As a reader I have long avoided trilogies and series of novels, because I did not want to begin reading a series in the middle, and that is usually when you notice them on the shelves. For the online book shoppers of today I suppose this is not such an issue. So, when I was in a book store well over a decade ago and saw Soldier of Arete by Gene Wolfe, I bought it, even though it was the second in a two-volume series and I had no way of knowing If I could get a copy of the first: Soldier in The Mist. As a reader I trusted Wolfe as an author so implicitly that I grabbed it, knowing it would be worth the read, even if I did not have the background. Wolfe seamlessly let the reader in on the substance of the foundation story without somehow giving it away. I was thus able to enjoy this book and look forward to reading the first as more than a back story.
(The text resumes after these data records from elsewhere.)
Lemma run_length tr s s' :
  run tr s = Some s' →
  (length tr + potential s' ≤ potential s + budget tr)%nat.
Proof.
  revert s. induction tr as [|l tr IH]; intros s Hr; simpl in *.
  - simplify_eq. lia.
  - destruct (step l s) as [s1|] eqn:Hs; [|done].
    pose proof (potential_step _ _ _ Hs). pose proof (IH _ Hr).
    unfold budget, calls in *. simpl. destruct (is_call l); simpl; lia.
Qed.

Lemma full_nil {A} n : full (mkQueue (A:=A) n []) = false.
Proof.
  unfold full; cbn [items maxsize length]. change (Z.of_nat 0) with 0.
  destruct (Z.ltb_spec 0 n), (Z.leb_spec n 0); simpl; try done; lia.
Qed.

(** A caller inside [stop] is never stuck: its own next step can run, or
    the consumer can. *)
Lemma progress s :
  Inv s → caller s ≠ Ready →
  ∃ l s', is_call l = false ∧ step l s = Some s'.
Proof.
  intros HI Hc. phases s HI; try done.
  - (* waiting, [put] pending: an empty queue has room, otherwise [get] *)
    destruct items0 as [|x rest].
    + exists StopPut. unfold step, stop_put, put; simpl.
      rewrite full_nil. by eexists.
    + exists Get. by eexists.
  - (* waiting for the sentinel that is in the queue *)
    match goal with H : ∃ _, _ |- _ => destruct H as (q0 & -> & _) end.
    exists Get. destruct q0; by eexists.
  - exists Process. unfold step, consumer_process; simpl.
    match goal with H : is_Some ?w |- _ =>
      is_var w; destruct H as [vw ->] end.
    destruct (VideoWriter_write f vw disk0). by eexists.
  - exists Process. unfold step, consumer_process; simpl.
    match goal with H : is_Some ?w |- _ =>
      is_var w; destruct H as [vw ->] end.
    destruct (VideoWriter_write f vw disk0). by eexists.
  - exists Process. by eexists.
  - exists StopJoin. by eexists.
Qed.

(** Only [stop] ends a recording. *)
Lemma recording_step l s s' :
  is_recording (obj s) = true → l ≠ CallStop → step l s = Some s' →
  is_recording (obj s') = true.
Proof. intros Hr Hl Hs. open_state s. destruct l; by step_cases Hs. Qed.

Lemma recording_run tr s s' :
  is_recording (obj s) = true → Forall (λ l, l ≠ CallStop) tr →
  run tr s = Some s' →
  is_recording (obj s') = true ∧ collect offered tr s = written_calls tr.
Proof.
  revert s. induction tr as [|l tr IH]; intros s Hr Hn Hs; simpl in *.
  - by simplify_eq.
  - destruct (step l s) as [s1|] eqn:Hs1; [|done].
    inversion Hn as [|? ? Hl Hn']; subst.
    destruct (IH s1) as [? ->]; eauto using recording_step.
    split; [done|]. destruct l; simpl; try done. by rewrite Hr.
Qed.

Lemma stopped_step l s s' : stopped s → step l s = Some s' → stopped s'.
Proof.
  intros [Hr Hc] Hs. open_state s. unfold stopped.
  destruct l; by step_cases Hs.
Qed.

Lemma stopped_run tr s s' :
  stopped s → run tr s = Some s' →
  stopped s' ∧ collect offered tr s = [].
Proof.
  revert s. induction tr as [|l tr IH]; intros s Hst Hs; simpl in *.
  - by simplify_eq.
  - destruct (step l s) as [s1|] eqn:Hs1; [|done].
    destruct (IH s1) as [? ->]; eauto using stopped_step.
    split; [done|]. destruct Hst as [Hr _].
    destruct l; simpl; try done. by rewrite Hr.
Qed.

Lemma offered_nil tr s :
  collect offered tr s = [] →
  collect accepted tr s = [] ∧ collect rejected tr s = [].
Proof.
  intros Ho. pose proof (offered_split tr s) as Hl. rewrite Ho in Hl.
  simpl in Hl. split; apply length_zero_iff_nil; lia.
Qed.

Lemma last_report_print out fn sz n (s : system frame) :
  stdout s = out ++ [Rec_video_saved fn; Rec_size_dropped sz n] →
  last_report s = Some (fn, sz, n).
Proof.
  intros Ho. unfold last_report. rewrite Ho, reverse_app. done.
Qed.

(** Once [stop] has returned, its report is the last thing printed. *)
Lemma closed_report_step l s s' :
  Inv s → (closed s → last_report s = Some (report s)) →
  step l s = Some s' →
  closed s' → last_report s' = Some (report s').
Proof.
  intros HI Hrep Hs Hc. phases s HI.
  all: destruct l; unfold closed, report in *; simpl in *;
    step_cases Hs; destruct_and?; simplify_eq; simpl.
  all: try (by eapply last_report_print).
  all: try (apply Hrep; done).
  all: try by match goal with H : is_Some None |- _ => destruct H end.
Qed.

Lemma closed_report_run tr s s' :
  Inv s → (closed s → last_report s = Some (report s)) →
  run tr s = Some s' →
  closed s' → last_report s' = Some (report s').
Proof.
  revert s. induction tr as [|l tr IH]; intros s HI Hrep Hs; simpl in *.
  - by simplify_eq.
  - destruct (step l s) as [s1|] eqn:Hs1; [|done].
    apply (IH s1); eauto using Inv_step, closed_report_step.
Qed.

(** A thread, once spawned, is never unspawned. *)
Lemma started_step l s s' :
  consumer s ≠ NotStarted → step l s = Some s' → consumer s' ≠ NotStarted.
Proof. intros Hc Hs. open_state s. destruct l; by step_cases Hs. Qed.

Lemma started_run tr s s' :
  consumer s ≠ NotStarted → run tr s = Some s' → consumer s' ≠ NotStarted.
Proof.
  revert s. induction tr as [|l tr IH]; intros s Hc Hr; simpl in Hr.
  - by simplify_eq.
  - destruct (step l s) as [s1|] eqn:Hs; [|done].
    eauto using started_step.
Qed.

(** ** [stop] called again

    What the queue and the two threads look like when a [stop] that was
    left by an exception is followed by another. *)

Lemma sentinels_snoc (q : list (option frame)) :
  sentinels (q ++ [None]) = S (sentinels q).
Proof. induction q as [|[f|] q IH]; simpl; by rewrite ?IH. Qed.

Lemma sentinels_last_snoc (q : list (option frame)) :
  sentinels_last q = true → sentinels_last (q ++ [None]) = true.
Proof.
  induction q as [|[f|] q IH]; simpl; try done.
  intros H. by rewrite forallb_app, H.
Qed.

Lemma all_sentinels (q : list (option frame)) :
  forallb is_sentinel q = true → sentinels q = length q.
Proof.
  induction q as [|[f|] q IH]; simpl; try done. intros H. by rewrite IH.
Qed.

Lemma all_sentinels_none (q : list (option frame)) :
  forallb is_sentinel q = true → (sentinels q ≤ 0)%nat → q = [].
Proof.
  intros H%all_sentinels Hn. apply length_zero_iff_nil. lia.
Qed.

Lemma all_sentinels_one (q : list (option frame)) :
  forallb is_sentinel q = true → (sentinels q ≤ 1)%nat → q = [] ∨ q = [None].
Proof.
  destruct q as [|[f|] q]; simpl; try done; [by left|].
  intros H Hn. right. f_equal. apply all_sentinels_none; [done|lia].
Qed.

Lemma no_sentinels (q : list (option frame)) :
  Forall is_Some q → sentinels_last q = true ∧ sentinels q = 0%nat.
Proof. induction 1 as [|x q [f ->] _ IH]; simpl; done. Qed.

Lemma one_sentinel (q : list (option frame)) :
  Forall is_Some q →
  sentinels_last (q ++ [None]) = true ∧ sentinels (q ++ [None]) = 1%nat.
Proof.
  intros [H1 H2]%no_sentinels.
  by rewrite sentinels_last_snoc, sentinels_snoc, H2.
Qed.

Ltac stop_phases s HI :=
  open_state s;
  match goal with
  | c : consumer_state, p : caller_state |- _ =>
      destruct c as [| |[?|]|]; destruct p
  end;
  unfold StopInv, idle, live in HI; simpl in HI;
  destruct HI as (? & ? & HI); try (exfalso; exact HI);
  destruct_and?; simplify_eq; simpl in *.

(** A stopped writer that is in its first [stop], or past it. *)
Lemma Inv_StopInv s : Inv s → is_recording (obj s) = false → StopInv s.
Proof.
  intros HI Hr. phases s HI; unfold StopInv, idle, live; simpl;
    try done; split_and?; try done; eauto.
  all: try (by apply no_sentinels).
  all: try (by match goal with H : Forall is_Some ?q |- _ =>
                 destruct (no_sentinels q H) as [? ->]; lia end).
  all: match goal with H : ∃ _, _ |- _ => destruct H as (q0 & -> & HF) end;
    destruct (one_sentinel q0 HF) as [Hsl Hsn]; rewrite ?Hsl, ?Hsn; done || lia.
Qed.

Lemma StopInv_step l s s' :
  is_call l = false → StopInv s → step l s = Some s' → StopInv s'.
Proof.
  intros Hl HI Hs. stop_phases s HI.
  all: destruct l; try done; step_cases Hs.
  all: unfold StopInv, idle, live; simpl.
  all: split; [try (intros; rewrite ?length_app; simpl in *; lia)|].
  all: split; [done|].
  all: try match goal with o : option frame |- _ => destruct o end;
    simpl in *.
  all: rewrite ?sentinels_snoc; split_and?; eauto; try done; try lia.
  all: try (by apply sentinels_last_snoc).
  all: try (apply all_sentinels_none; [done|lia]).
  all: try (apply all_sentinels_one; [done|lia]).
  all: try (destruct_or?; simplify_eq; eauto; done).
Qed.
Years later I found both volumes re-released as Latro in the Mist. It has been years since I read his science fiction: The Book of the New Sun; The Book of the Long Sun; and The Book of the Short Sun—12 novels in all, so I am unable to review them, only recommend them. Latro in the Mist, however, I reread recently, and offer the following impression.
Latro in the Mist
Gene Wolfe
Orb, NY, 2003, 639 pages
This is a masterpiece of the imagination, and, a telling look into the ancient mind. The entire story is written in the first person as a journal. This format is so uniquely employed and executed that one loses site of the fact that most good novelists could not pull this off. The narrator and protagonist are one in the same: Latro, a Latin mercenary formerly employed in the army of the King of Kings, Xerxes; the Persian ruler who invaded Hellas in 480 B.C. Latro begins his story by relating that the physician who has treated him has given him this papyrus and stylus in order that he might record his memories of the day before going to sleep, for when he wakes he loses all short-term memory.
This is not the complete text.